Among the entries below, only the lines starting at the one with "A shallow embedding" and ending at the one with "([Z.quot]).", both included, are to be printed exactly.

## WORKING DATA

>>>>

(** * meson-cli: the bridge orchestration workflow

    A shallow embedding of [packages/meson-cli/src]: the relayer client
    ([api.ts]), the contract service ([contract.ts]), and the two flows and
    the two validators of the command-line entry point ([index.ts]).

    Conventions of the embedding.
    - A JavaScript [number] is an IEEE 754 binary64 value, [spec_float];
      [<] and [>] are the IEEE comparisons, false as soon as an operand is
      NaN.
    - A [bigint] is a [Z]; bigint division truncates towards zero
      ([Z.quot]).
    - An optional property ([addr?: string]) is an [option]; a test such as
      [if (x)] or [x ? a : b] on it goes through [truthy], which is false on
      [undefined] and on the empty string.
    - Every [throw] is a constructor of [error] that names the throw site
      and carries the values interpolated in its message.
    - Everything the program does to the outside (console lines, relayer
      requests, signing, chain transactions) is an [event]; a run is the
      list of its events together with its outcome.  What the outside
      answers is read from a [World].
    - Debug output ([this.log], [console.debug]) is not part of the model:
      it is gated by the [debug] option and prints, never branches. *)

From Stdlib Require Import String Ascii List ZArith Bool Lia.
From Stdlib Require Import Floats.SpecFloat.
From Stdlib Require Import DecimalString.
Import ListNotations.
Open Scope string_scope.

(* ===================================================================== *)
(** ** JavaScript values *)
(* ===================================================================== *)

(** [number]: binary64. *)
Definition number : Type := spec_float.

Definition NaN : number := S754_nan.
Definition Infinity : number := S754_infinity false.
(** The literal [0]. *)
Definition zero : number := S754_zero false.

(** [a < b] and [a > b] on numbers. *)
Definition num_lt (a b : number) : bool := SFltb a b.
Definition num_gt (a b : number) : bool := SFltb b a.

(** Truthiness of a [string | undefined]. *)
Definition truthy (x : option string) : bool :=
  match x with
  | Some EmptyString => false
  | Some _ => true
  | None => false
  end.

(** Truthiness of a [string]. *)
Definition nonempty (s : string) : bool :=
  match s with
  | EmptyString => false
  | _ => true
  end.

(** [x === y] between a string and a [string | undefined]. *)
Definition strict_eq (x : string) (y : option string) : bool :=
  match y with
  | Some s => String.eqb x s
  | None => false
  end.

(** [s.split(sep)] for a one-character separator. *)
Fixpoint split (sep : ascii) (s : string) : list string :=
  match s with
  | EmptyString => [EmptyString]
  | String c s' =>
      if Ascii.eqb c sep then EmptyString :: split sep s'
      else match split sep s' with
           | [] => [String c EmptyString]
           | p :: ps => String c p :: ps
           end
  end.

(** The line feed of a ["\n"] in a template. *)
Definition nl : string := String (ascii_of_nat 10) EmptyString.

(* ===================================================================== *)
(** ** Data model ([types.ts]) *)
(* ===================================================================== *)

Module Token.
Record t := mk {
  id : string;
  addr : option string;
  min : option string;
  max : option string
}.
End Token.

Module Chain.
Record t := mk {
  id : string;
  name : string;
  chainId : string;
  address : string;
  destinationChainOnly : option bool;
  tokens : list Token.t
}.
End Chain.

Module ChainLimit.
Record t := mk {
  id : string;
  name : string;
  tokens : list Token.t
}.
End ChainLimit.

Module Fee.
Record t := mk {
  serviceFee : string;
  lpFee : string;
  totalFee : string
}.
End Fee.

Module Converted.
Record t := mk {
  amount : string;
  token : string
}.
End Converted.

Module SigningRequest.
Record t := mk {
  message : string;
  hash : string
}.
End SigningRequest.

Module EncodeSwapResult.
Record t := mk {
  encoded : string;
  fromAddress : option string;
  fromContract : option string;
  recipient : string;
  fee : Fee.t;
  converted : option Converted.t;
  signingRequest : option SigningRequest.t;
  initiator : option string
}.

(** [encodedData.initiator = v]. *)
Definition set_initiator (v : string) (r : t) : t :=
  mk (encoded r) (fromAddress r) (fromContract r) (recipient r) (fee r)
     (converted r) (signingRequest r) (Some v).
End EncodeSwapResult.

Module SwapResult.
Record t := mk {
  swapId : string
}.
End SwapResult.

Module ApiError.
Record t := mk {
  code : Z;
  message : string;
  data : option string
}.
End ApiError.

(** [MesonApiResponse<T>]: both properties are optional.  The result types
    of the relayer operations are arrays and objects, which are truthy, so
    [if (response.data.result)] tests the presence of the property; the same
    holds of [error], an object. *)
Module MesonApiResponse.
Record t (T : Type) := mk {
  result : option T;
  error : option ApiError.t
}.
Arguments mk {T} _ _.
Arguments result {T} _.
Arguments error {T} _.
End MesonApiResponse.

Module EncodeSwapParams.
Record t := mk {
  from : string;
  to : string;
  amount : string;
  fromAddress : string;
  recipient : string;
  fromContract : option bool;
  dataToContract : option string
}.
End EncodeSwapParams.

(** The options of the two commands: [BridgeOptions], and for
    [bridge-contract] the four further properties of its action. *)
Module BridgeOptions.
Record t := mk {
  from : string;
  to : string;
  amount : string;
  recipient : string;
  privateKey : option string;
  dryRun : bool;
  debug : bool;
  mesonContract : option string;
  transferContract : option string;
  deployIfMissing : bool;
  rpcUrl : string
}.
End BridgeOptions.

(** The transaction populated by [transferToMeson.populateTransaction]:
    the target contract, the two arguments of the call and the value. *)
Module Tx.
Record t := mk {
  to : string;
  encodedSwap : Z;
  initiator : option string;
  value : Z
}.
End Tx.

(* ===================================================================== *)
(** ** Errors, events and the world *)
(* ===================================================================== *)

(** One constructor per [throw] site; the comment gives the message. *)
Inductive error : Type :=
| MissingPrivateKeyError
    (* 'Private key must be provided via --private-key option or
       PRIVATE_KEY environment variable.' *)
| InvalidKeyError (cause : string)
    (* thrown by [new ethers.Wallet(privateKey)] *)
| SigningError (cause : string)
    (* rethrown by [signMessageHash] *)
| ServiceError (message : string)
    (* `Error <operation>: ${response.data.error.message}` *)
| ProtocolError
    (* 'Invalid response format from Meson API' *)
| TransportError (cause : string)
    (* the rejection of [axios(config)], rethrown *)
| UnsupportedChainError (type chainId : string)
    (* `${Type} chain '${chainId}' is not supported.` *)
| UnsupportedTokenError (type : string) (tokenId : option string)
                        (chainId : string)
    (* `${Type} token '${tokenId}' is not supported on chain
       '${chainId}'.` *)
| AmountOutOfRangeError (amount : number) (tokenId : option string)
                        (chainId : string) (minSwap maxSwap : number)
    (* `Amount ${amount} is outside the allowed limits for ${tokenId} on
       ${chainId} (${minSwap} - ${maxSwap}).` *)
| MissingEncodedDataError
    (* 'Failed to encode swap: missing required data in response' *)
| ContractAddressNotFoundError (chain : string)
    (* `Could not find Meson contract address for chain ${fromChain}.
       Please provide it with --meson-contract option.` *)
| MissingIntermediaryContractError
    (* 'TransferToMeson contract address not provided and deployment not
       requested' *)
| DeploymentError (cause : string)
    (* rethrown by [deployTransferToMesonContract] *)
| ContractCallError (cause : string).
    (* thrown while building, estimating, sending or confirming the call
       of [callTransferToMeson], rethrown *)

(** What a call into a library or to the network comes back with. *)
Inductive outcome (A : Type) : Type :=
| Returns (a : A)
| Throws (cause : string).
Arguments Returns {A} _.
Arguments Throws {A} _.

(** The requests [api.ts] sends to the relayer. *)
Inductive request : Type :=
| GetList                                    (* GET  /list *)
| GetLimits                                  (* GET  /limits *)
| PostSwap (payload : EncodeSwapParams.t)    (* POST /swap *)
| PostSwapEncoded (encodedSwap fromAddress recipient signature : string)
                                             (* POST /swap/${encodedSwap} *)
| PostSwapFromContract (encodedSwap hash : string).
                                  (* POST /swap/from-contract/${encodedSwap} *)

Inductive event : Type :=
| ConsoleLog (line : string)
| ConsoleWarn (line : string)
| ConsoleError (line cause : string)
| Axios (r : request)
| SignHash (messageHash : string)            (* wallet.signingKey.sign *)
| Deploy (mesonContractAddress : string)     (* factory.deploy *)
| WaitDeployment                   (* contract.deploymentTransaction().wait *)
| EstimateGas (tx : Tx.t)                    (* provider.estimateGas *)
| SendTransaction (tx : Tx.t) (gasLimit : Z) (* wallet.sendTransaction *)
| WaitReceipt (hash : string).               (* response.wait *)

(** The answers of the environment, of the JavaScript and ethers library
    functions, of the relayer and of the chain behind the RPC endpoint.
    [axios(config)] throws on a connection failure, on a timeout and on a
    response whose status is not 2xx; otherwise it returns the body,
    [response.data].  [populateTransaction] either throws or returns the
    transaction built from its arguments. *)
Record World : Type := mkWorld {
  PRIVATE_KEY : option string;               (* process.env.PRIVATE_KEY *)
  parseFloat : string -> number;
  JSON_stringify : Fee.t -> string;
  BigInt : string -> outcome Z;
  parseEther : string -> outcome Z;
  Wallet_address : string -> outcome string;
  signingKey_sign : string -> string -> outcome string;
  axios_list : outcome (MesonApiResponse.t (list Chain.t));
  axios_limits : outcome (MesonApiResponse.t (list ChainLimit.t));
  axios_swap : EncodeSwapParams.t ->
               outcome (MesonApiResponse.t EncodeSwapResult.t);
  axios_swap_encoded : string -> string -> string -> string ->
                       outcome (MesonApiResponse.t SwapResult.t);
  axios_swap_from_contract : string -> string ->
                             outcome (MesonApiResponse.t SwapResult.t);
  factory_deploy : string -> outcome string;
  deployment_wait : string -> outcome unit;
  populateTransaction : Tx.t -> outcome unit;
  estimateGas : Tx.t -> outcome Z;
  sendTransaction : Tx.t -> Z -> outcome string;
  response_wait : string -> outcome unit
}.

(* ===================================================================== *)
(** ** The monad of runs: a trace of events and an outcome *)
(* ===================================================================== *)

Inductive result (A : Type) : Type :=
| Ok (a : A)
| Err (e : error).
Arguments Ok {A} _.
Arguments Err {A} _.

Definition M (A : Type) : Type := (list event * result A)%type.

Definition trace {A} (m : M A) : list event := fst m.
Definition value {A} (m : M A) : result A := snd m.

Definition ret {A} (a : A) : M A := ([], Ok a).
Definition throw {A} (e : error) : M A := ([], Err e).
Definition emit (ev : event) : M unit := ([ev], Ok tt).

Definition bind {A B} (m : M A) (k : A -> M B) : M B :=
  match m with
  | (t, Ok a) => let (t', r) := k a in ((t ++ t')%list, r)
  | (t, Err e) => (t, Err e)
  end.

Declare Scope run_scope.
Delimit Scope run_scope with run.
Notation "x <- m ;; k" := (bind m (fun x => k))
  (at level 61, m at next level, right associativity) : run_scope.
Notation "m ;; k" := (bind m (fun _ => k))
  (at level 61, right associativity) : run_scope.
Open Scope run_scope.

Definition console_log (line : string) : M unit := emit (ConsoleLog line).
Definition console_warn (line : string) : M unit := emit (ConsoleWarn line).

(** [await f(...)] of a library call that throws [mk cause] when it fails. *)
Definition await {A} (mk : string -> error) (o : outcome A) : M A :=
  match o with
  | Returns a => ret a
  | Throws cause => throw (mk cause)
  end.

(** [`${x}`] of a [string | undefined]; on a truthy [x], [x] itself. *)
Definition str (x : option string) : string :=
  match x with
  | Some s => s
  | None => "undefined"
  end.

(** [a || b] on [string | undefined]. *)
Definition js_or (a b : option string) : option string :=
  if truthy a then a else b.

(** What [axios(config)] makes of what comes back from the relayer, with
    the defaults [api.ts] leaves in place.  A reply is the HTTP status and
    the parsed JSON body, or no reply at all (refused connection, timeout).
    The default [validateStatus] resolves the promise for a status from 200
    to 299 and rejects it for any other with an error whose message names
    the status, whatever the body holds; a request without reply rejects
    with the failure of the network.  A resolved body is then read as
    [response.data.result] and [response.data.error]: a body that is not an
    object has neither property, and is the envelope with neither. *)
Module Http.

<<<<

## SOLUTION BELOW
    A shallow embedding of [packages/meson-cli/src]: the relayer client
    ([api.ts]), the contract service ([contract.ts]), and the two flows and
    the two validators of the command-line entry point ([index.ts]).

    Conventions of the embedding.
    - A JavaScript [number] is an IEEE 754 binary64 value, [spec_float];
      [<] and [>] are the IEEE comparisons, false as soon as an operand is
      NaN.
    - A [bigint] is a [Z]; bigint division truncates towards zero
      ([Z.quot]).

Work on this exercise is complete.